Johnson & Johnson filed a petition for writ of certiorari to the United States Supreme Court last week regarding whether federal law prevents the state from suing the company for failing to disclose alleged cancer risks posed by its products containing talc.
The Food and Drug Administration does not require talc warning labels on cosmetic products such as Johnson & Johnson’s Johnson’s Baby Powder and Shower to Shower products. However, the Mississippi attorney general commenced an action against Johnson & Johnson in 2014 claiming that it is legally required to use ovarian cancer warning labels. The attorney general is seeking an injunction on Johnson & Johnson to affix a warning label to its talc products and a $10,000 penalty for every bottle of baby powder sold in Mississippi during the last 50 years, court documents state.
Johnson & Johnson appealed to the Mississippi Supreme Court after a lower court denied its motion for summary judgment. The state Supreme Court upheld the decision, ruling that neither the Federal Trade Commission Act nor the Food, Drug and Cosmetic Act preempt the state’s own consumer protection laws in regards to cosmetics.
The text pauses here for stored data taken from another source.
(** * AI Study Assistant: the HTTP boundary of [src/api/main.py]

    A shallow embedding of the route handlers of the FastAPI application
    together with the state they act on: the three module-level globals
    ([vector_store], [rag_system], [quiz_generator]), the part of the file
    system that the handlers reach through [os], [shutil] and [open], and
    the collaborator objects ([DocumentIngestion], [RAGSystem],
    [QuizGenerator]) whose code lives in other modules.

    Conventions.
    - A handler is a computation in a state-and-exception monad [M]: it
      either returns a JSON body (a [pyval]) or raises an exception.  A
      raised [HTTPException s d] is what FastAPI turns into the response
      with status [s] and body [{"detail": d}].
    - Collaborators are parameters: each call is a function on the world
      (file system and the collaborators' private state) that returns or
      raises.  Every call is recorded, with its outcome, in a ghost trace.
    - Strings are byte strings: a Python [str] is its UTF-8 encoding, which
      is what reaches the file system.  ["/"], ["."] and the ASCII letters
      are single bytes that occur in no other character, so the path and
      suffix operations are the same on bytes and on code points.
    - Paths are resolved the way Linux does it, against a fixed working
      directory, with the limits [NAME_MAX] and [PATH_MAX]; symbolic links,
      permissions and device errors are not modelled.
    - Console output ([print]) is not modelled; expressions evaluated
      inside an f-string are, because they may raise. *)

From Stdlib Require Import ZArith Ascii String List.
From stdpp Require Import base option list strings pretty gmap fin_maps.

Local Open Scope string_scope.
Local Open Scope Z_scope.
Local Set Warnings "-register-all".

(** ** Strings: the [str] and [pathlib] operations the handlers use *)

Module Py.

(** [s.split(sep)] for a one-character separator. *)
Fixpoint split (sep : ascii) (s : string) : list string :=
  match s with
  | EmptyString => [EmptyString]
  | String c s' =>
      let r := split sep s' in
      if Ascii.eqb c sep then EmptyString :: r
      else String c (List.hd EmptyString r) :: List.tl r
  end.

(** [s.rfind(c)]: index of the last occurrence, [None] for Python's -1. *)
Fixpoint rfind (c : ascii) (s : string) : option nat :=
  match s with
  | EmptyString => None
  | String a s' =>
      match rfind c s' with
      | Some i => Some (S i)
      | None => if Ascii.eqb a c then Some O else None
      end
  end.

(** [c in s] for a character. *)
Fixpoint contains (c : ascii) (s : string) : bool :=
  match s with
  | EmptyString => false
  | String a s' => Ascii.eqb a c || contains c s'
  end.

(** [s.startswith(c)] for a character. *)
Definition startswith (c : ascii) (s : string) : bool :=
  match s with
  | String a _ => Ascii.eqb a c
  | EmptyString => false
  end.

Definition lower_ascii (c : ascii) : ascii :=
  let n := nat_of_ascii c in
  if ((65 <=? n)%nat && (n <=? 90)%nat)%bool then ascii_of_nat (n + 32) else c.

(** The ASCII letters of [s] lowered, every other byte as it is. *)
Fixpoint ascii_lower (s : string) : string :=
  match s with
  | EmptyString => EmptyString
  | String c s' => String (lower_ascii c) (ascii_lower s')
  end.

(** [s.isascii()] *)
Fixpoint is_ascii (s : string) : bool :=
  match s with
  | EmptyString => true
  | String c s' => (nat_of_ascii c <? 128)%nat && is_ascii s'
  end.

(** [s.lower()].  On an ASCII string it lowers the letters A-Z.  On any
    other string it follows the case tables of the Unicode database and
    the rule for a final sigma, which looks at the neighbours of a
    character: that part, [unicode_lower], comes with the interpreter. *)
Definition lower (unicode_lower : string -> string) (s : string) : string :=
  if is_ascii s then ascii_lower s else unicode_lower s.

(** [PurePosixPath(s).name]: the last component that is neither empty nor
    ["."], or the empty string when there is none. *)
Definition path_name (s : string) : string :=
  List.last (List.filter (fun x => negb (String.eqb x "" || String.eqb x "."))
                         (split "/" s)) "".

(** [PurePosixPath.suffix] as a function of the name (CPython up to 3.13):
    [i = name.rfind('.')]; the suffix is [name[i:]] when
    [0 < i < len(name) - 1], and empty otherwise. *)
Definition name_suffix (name : string) : string :=
  match rfind "." name with
  | Some i =>
      if ((0 <? i)%nat && (S i <? String.length name)%nat)%bool
      then String.substring i (String.length name - i) name
      else ""
  | None => ""
  end.

(** [Path(s).suffix]. *)
Definition suffix (s : string) : string := name_suffix (path_name s).

(** [posixpath.join(a, b)]. *)
Definition path_join (a b : string) : string :=
  if startswith "/" b then b
  else if (String.eqb a "" || String.eqb (String.substring (String.length a - 1) 1 a) "/")%bool
       then a ++ b
       else a ++ "/" ++ b.

End Py.

(** ** Python values and exceptions *)

(** The JSON-like values that cross the HTTP boundary.  A [dict] with
    string keys is the list of its items. *)
Inductive pyval :=
  | PNone
  | PBool (b : bool)
  | PInt (z : Z)
  | PStr (s : string)
  | PList (l : list pyval)
  | PDict (d : list (string * pyval)).

Abbreviation pydict := (list (string * pyval)).

(** Exceptions, as far as the [except] clauses of the handlers tell them
    apart: FastAPI's [HTTPException], any other subclass of [Exception]
    (carrying what [str(e)] returns), and exceptions that derive from
    [BaseException] only ([KeyboardInterrupt], [SystemExit], ...), which
    [except Exception] does not catch. *)
Inductive exn :=
  | HTTPException (status_code : Z) (detail : pyval)
  | Exception (msg : string)
  | BaseException (msg : string).

(** [HTTPException(status_code=500, detail=d)]: Starlette's constructor
    puts the phrase of the status code in the place of a detail that is
    [None].  The other [raise] statements of the module pass a string. *)
Definition HTTPException_500 (detail : pyval) : exn :=
  HTTPException 500
    (match detail with PNone => PStr "Internal Server Error" | _ => detail end).

Definition is_HTTPException (e : exn) : bool :=
  match e with HTTPException _ _ => true | _ => false end.

(** [isinstance(e, Exception)]; [HTTPException] is a subclass. *)
Definition is_Exception (e : exn) : bool :=
  match e with BaseException _ => false | _ => true end.

(** [d[key]] on a dict: the value, or [KeyError(key)], whose [str] is the
    [repr] of the key. *)
Fixpoint dict_get (d : pydict) (key : string) : option pyval :=
  match d with
  | [] => None
  | (k, v) :: d' => if String.eqb k key then Some v else dict_get d' key
  end.

Definition KeyError (key : string) : exn := Exception ("'" ++ key ++ "'").

Definition py_getitem (d : pydict) (key : string) : exn + pyval :=
  match dict_get d key with
  | Some v => inr v
  | None => inl (KeyError key)
  end.

(** [len(v)]: defined on strings, lists and dicts; a [TypeError] on the
    other values. *)
Definition py_len (v : pyval) : exn + Z :=
  match v with
  | PStr s => inr (Z.of_nat (String.length s))
  | PList l => inr (Z.of_nat (List.length l))
  | PDict d => inr (Z.of_nat (List.length d))
  | PNone => inl (Exception "object of type 'NoneType' has no len()")
  | PBool _ => inl (Exception "object of type 'bool' has no len()")
  | PInt _ => inl (Exception "object of type 'int' has no len()")
  end.

(** ** The file system *)

Module Fs.

(** A node is a regular file with its bytes, or a directory.  The file
    system maps the absolute path of every node, as the list of its
    components from the root, to the node; the root itself is not a key. *)
Inductive node :=
  | RegFile (content : string)
  | Directory.

Abbreviation FS := (gmap (list string) node).

Inductive errno := ENOENT | EEXIST | ENOTDIR | EISDIR | ENAMETOOLONG.

Definition strerror (e : errno) : string :=
  match e with
  | ENOENT => "[Errno 2] No such file or directory"
  | EEXIST => "[Errno 17] File exists"
  | ENOTDIR => "[Errno 20] Not a directory"
  | EISDIR => "[Errno 21] Is a directory"
  | ENAMETOOLONG => "[Errno 36] File name too long"
  end.

(** [str] of the [OSError] that CPython raises for a failed call on [path]. *)
Definition OSError (e : errno) (path : string) : exn :=
  Exception (strerror e ++ ": '" ++ path ++ "'").

Definition ValueError_null : exn := Exception "embedded null byte".

(** The longest name of a directory entry and the longest path that a
    system call takes, in bytes; [PATH_MAX] counts the final null byte. *)
Definition NAME_MAX : nat := 255.
Definition PATH_MAX : nat := 4096.

Definition name_too_long (name : string) : bool :=
  (NAME_MAX <? String.length name)%nat.

Definition path_too_long (path : string) : bool :=
  (PATH_MAX <=? String.length path)%nat.

Definition is_dir (fs : FS) (p : list string) : bool :=
  match p with
  | [] => true
  | _ => match fs !! p with Some Directory => true | _ => false end
  end.

Definition is_file (fs : FS) (p : list string) : bool :=
  match fs !! p with Some (RegFile _) => true | _ => false end.

Definition present (fs : FS) (p : list string) : bool :=
  match p with
  | [] => true
  | _ => bool_decide (is_Some (fs !! p))
  end.

(** The names of the entries of directory [d]. *)
Definition children (fs : FS) (d : list string) : list string :=
  omap (fun kv : list string * node =>
          if decide (kv.1 <> [] /\ removelast kv.1 = d)
          then Some (List.last kv.1 "") else None)
       (map_to_list fs).

(** A name that a directory entry can have. *)
Definition valid_name (n : string) : Prop :=
  n <> "" /\ n <> "." /\ n <> ".." /\
  Py.contains "/" n = false /\ Py.contains "000" n = false /\
  name_too_long n = false.

#[global] Instance valid_name_dec n : Decision (valid_name n).
Proof. unfold valid_name. apply _. Defined.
“The lower courts are making a hash out of preemption law in ways that dangerously flout both congressional commands and important federal policies. This case is the latest—and most extreme—illustration of the trend in judicial defiance and confusion regarding express pre-emption statutes,” the defendants stated.
Johnson & Johnson argues that the Mississippi Supreme Court’s two central holdings—its decision to apply a presumption against preemption and its view that only notice-and-comment regulations have preemptive force—were made in error.
The defendants are represented by Orrick, Herrington & Sutcliffe LLP.